Three Big Reasons Why Every Brand Needs an ‘About Us’ Video

While many people now realize the value of traditional videos like a sales and marketing video or a training video, they are just now starting to realize the incredible value of an About Us video. It’s a great time to pitch new and past clients on this powerful tool that can be used in so many ways. The great thing about an About Us video is that it’s so versatile. Clients can use them for marketing and branding as well as recruiting and educating. Let’s take a look at some of the ways you can use video to further your corporate message.

#1 For Marketing and Branding

The About Us page is often the second most popular page on a website, second only to the home page. People want to know who is behind the product or service. Having a video on the About Us page allows a deeper understanding of the people who they will be dealing with if they select the company.

The best way to approach an About Us video is to start the video with an interview of a past client. Allowing your prospects to view your company through the eyes of a client allows you to establish credibility and empathy in a powerful way. The client reinforces your marketing and branding messages by talking about their experience as well as how and why they chose your company. While not all companies want to include a client testimonial, I highly recommend it. Your prospect likely have the same needs and concerns. While your competition might be focused on text and photos that are meant to show how great they are, you will be focusing on your client’s needs.

Branding messages and marketing messages should also be bolstered through the company’s representatives. It’s a good idea for the company representatives to talk about this client and others and how they serve the needs of all their clients. Through allowing potential clients to “meet the people” in your company, you’ll be able to establish a greater bond. I also recommend really showing your passion for your business in these types of videos. Your text on the page can cover the facts. But, video can create an engaging, emotional connection. Keeping site visitors engaged longer on your site also helps in your search engine optimization. Since people are very likely to view this page, it’s a great idea to keep them engaged and show them your passion through the most powerful communication tool available – video.

One of the best examples of marketing and branding comes from Dollar Shave club, who took a controversial, yet powerful approach to reach new consumers:

#2 For Recruitment

When people hear about your company’s job openings, they will almost assuredly visit your website and check out your About Us page. Having a video that prospective applicants can watch is a great idea. They can get a feel for who you are and who you serve. They should also gain a greater understanding of your values and your mission. It’s also a great idea to include your staff in the video so that the job seekers get a feel for your company’s diversity and the attitude and demographics of the people working there.
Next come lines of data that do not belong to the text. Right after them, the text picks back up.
(* ===== verification/YouTubeChannel.v ===== *)
(** * Changing a video of a YouTube channel

    [src/internal/services/youtube_channel_publish.go]: privacy, metadata and
    localizations; [youtube_channel_thumbnail.go]: the thumbnail, alone and with
    the publication; [youtube_channel_retry.go]: the retries around them;
    [src/internal/models/youtube_publish_options.go] and [validator.go]: the
    checks of the options. *)

From S2P Require Import Prelude Codec GoError Http YouTubePublish.
From S2P Require Cursor Storage.
From Stdlib Require Import ZArith Lia.
Local Open Scope Z_scope.

(** ** Options *)
(* Source: internal/models/youtube_publish_options.go *)
(* 20-23 YouTubeTranslation *)
Record YouTubeTranslation := mkYouTubeTranslation { tr_Title : string; tr_Description : string }.
(** [Translations] in the order in which the map is ranged over, which is not
    determined. *)
(* 52-59 YouTubePublishOptions *)
Record YouTubePublishOptions := mkYouTubePublishOptions {
  Title : string;
  Description : string;
  Tags : list string;
  DefaultLanguage : string;
  DefaultAudioLanguage : string;
  Translations : list (string * YouTubeTranslation)
}.
Definition YouTubeTagsMax : Z := 30. (* 65 *)
Definition YouTubeTagsTotalCharsMax : Z := 500. (* 66 *)
Definition BCP47LengthSanityMax : Z := 35. (* 67 *)
(** [%q] of a rune that is refused: the six of them. *)
Definition quote_rune (r : N) : string :=
  "'" +:+ (if (r =? 9)%N then "\t" else if (r =? 10)%N then "\n" else if (r =? 13)%N then "\r"
           else if (r =? 92)%N then "\\" else bytes [r]) +:+ "'".
(* 119-149 CheckBCP47Like *)
Definition CheckBCP47Like (label code : string) : option GoErr :=
  let bad msg := Some (leaf (DNew (label +:+ " " +:+ quote code +:+ msg))) in
  if bool_decide (code = "") then None
  else if BCP47LengthSanityMax <? Z.of_nat (String.length code) then bad " looks malformed (BCP-47 codes are short)"
  else match List.find (λ r, bool_decide (r ∈ [47; 92; 32; 9; 10; 13]%N)) (Storage.runes code) with
       | Some r => bad (" contains a forbidden character (" +:+ quote_rune r +:+ ")")
       | None =>
           if existsb (λ a, bool_decide (97 ≤ N_of_ascii a ≤ 122)%N) (String.list_ascii_of_string (ToLower code))
           then None else bad " has no language subtag"
       end.
(* 77-111 YouTubePublishOptions.Validate *)
Definition Validate (o : YouTubePublishOptions) : option GoErr :=
  let n := Z.of_nat (length (Tags o)) in
  let total := foldr (λ t acc, Z.of_nat (String.length t) + acc) 0 (Tags o) + (if 1 <? n then n - 1 else 0) in
  if YouTubeTagsMax <? n then
    Some (leaf (DNew ("too many tags: " +:+ itoa n +:+ " (max " +:+ itoa YouTubeTagsMax +:+ ")")))
  else if YouTubeTagsTotalCharsMax <? total then
    Some (leaf (DNew ("total tag characters " +:+ itoa total +:+ " exceeds YouTube bound " +:+ itoa YouTubeTagsTotalCharsMax)))
  else
    first_some id
      ([CheckBCP47Like "default_language" (DefaultLanguage o);
        CheckBCP47Like "default_audio_language" (DefaultAudioLanguage o);
        if negb (bool_decide (Translations o = [])) && bool_decide (DefaultLanguage o = "") then
          Some (leaf (DNew "translations require default_language (YouTube refuses localizations without one)"))
        else None] ++
       ((λ lt, first_some id
          [CheckBCP47Like "translation key" lt.1;
           if bool_decide (tr_Title lt.2 = "") && bool_decide (tr_Description lt.2 = "") then
             Some (leaf (DNew ("translation " +:+ quote lt.1 +:+
               " has empty title AND description (skip it or fill one)")))
           else None]) <$> Translations o)).
(* Source: internal/services/validator.go *)
(* 18-28 ValidateYouTubeSnippet *)
Definition ValidateYouTubeSnippet (title description : string) : option GoErr :=
  if bool_decide (100 < length (Storage.runes (TrimSpace title)))%nat then
    Some (leaf (DNew "title exceeds 100 characters"))
  else if bool_decide (5000 < length (Storage.runes (TrimSpace description)))%nat then
    Some (leaf (DNew "description exceeds 5000 characters"))
  else None.
(* Source: internal/models/youtube_metadata.go *)
(* 8-19 YouTubeMetadataPatch *)
Record YouTubeMetadataPatch := mkPatch {
  patch_Title : option string;
  patch_Description : option string;
  patch_CategoryID : option string;
  patch_PrivacyStatus : option string
}.
(* 26-32 YouTubeMetadataResult *)
Record YouTubeMetadataResult := mkResult {
  res_VideoID : string; res_Title : string; res_Description : string; res_CategoryID : string; res_PrivacyStatus : string
}.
Prospective clients and job seekers should also learn the history of the company. Through all of this subtle information, the applicant finds out whether they might be a good fit for your company and whether your company is a good fit for them. Today’s employers realize the value of recruiting someone who feels at home and will stay. The About Us video is another tool for engaging prospects and helping to reduce the wasted time of interviewing someone who really wouldn’t be a good fit and doesn’t realize it until they show up at your office. The following is a fantastic example of a recruitment video, from Apple:

A slightly less formal approach can be risky but in certain areas, like tech start-ups, it can work. We love this recruitment video from SnazzyRoom, which doesn’t take itself seriously at all, but still gets the message across:

#3 For Employee Buy-in

Educating your current associates and your new hires about your company is a great additional value from your About Us video. Anyone who applies to your company, becomes a client, or already works for there should be able to quickly and effectively articulate your company’s value in the marketplace. Having current associates watch the video and having new hires view it during an orientation will give all your staff a better understanding of your company’s overall value. Almost every employer realizes that when one of their associates is asked to “tell someone about the company”, many people struggle with what to say. Educating current and new associates about your company’s history and value is crucial to strengthening your brand. Of course, many company videos are kept in-house so only employees get to see them. If you are going to make any corporate videos public, then don’t make the mistake of producing embarrassing content that your staff or clients will want to disassociate themselves from, like this offering from the IRS:

So, creating one, strong, inclusive About Us video will help you land more clients, bolster your search engine optimization, hire associates who are more likely to stay, and increase your current staff’s understanding of your value in the market. What a great investment! It’s like hiring a salesperson who works 24/7 on your website.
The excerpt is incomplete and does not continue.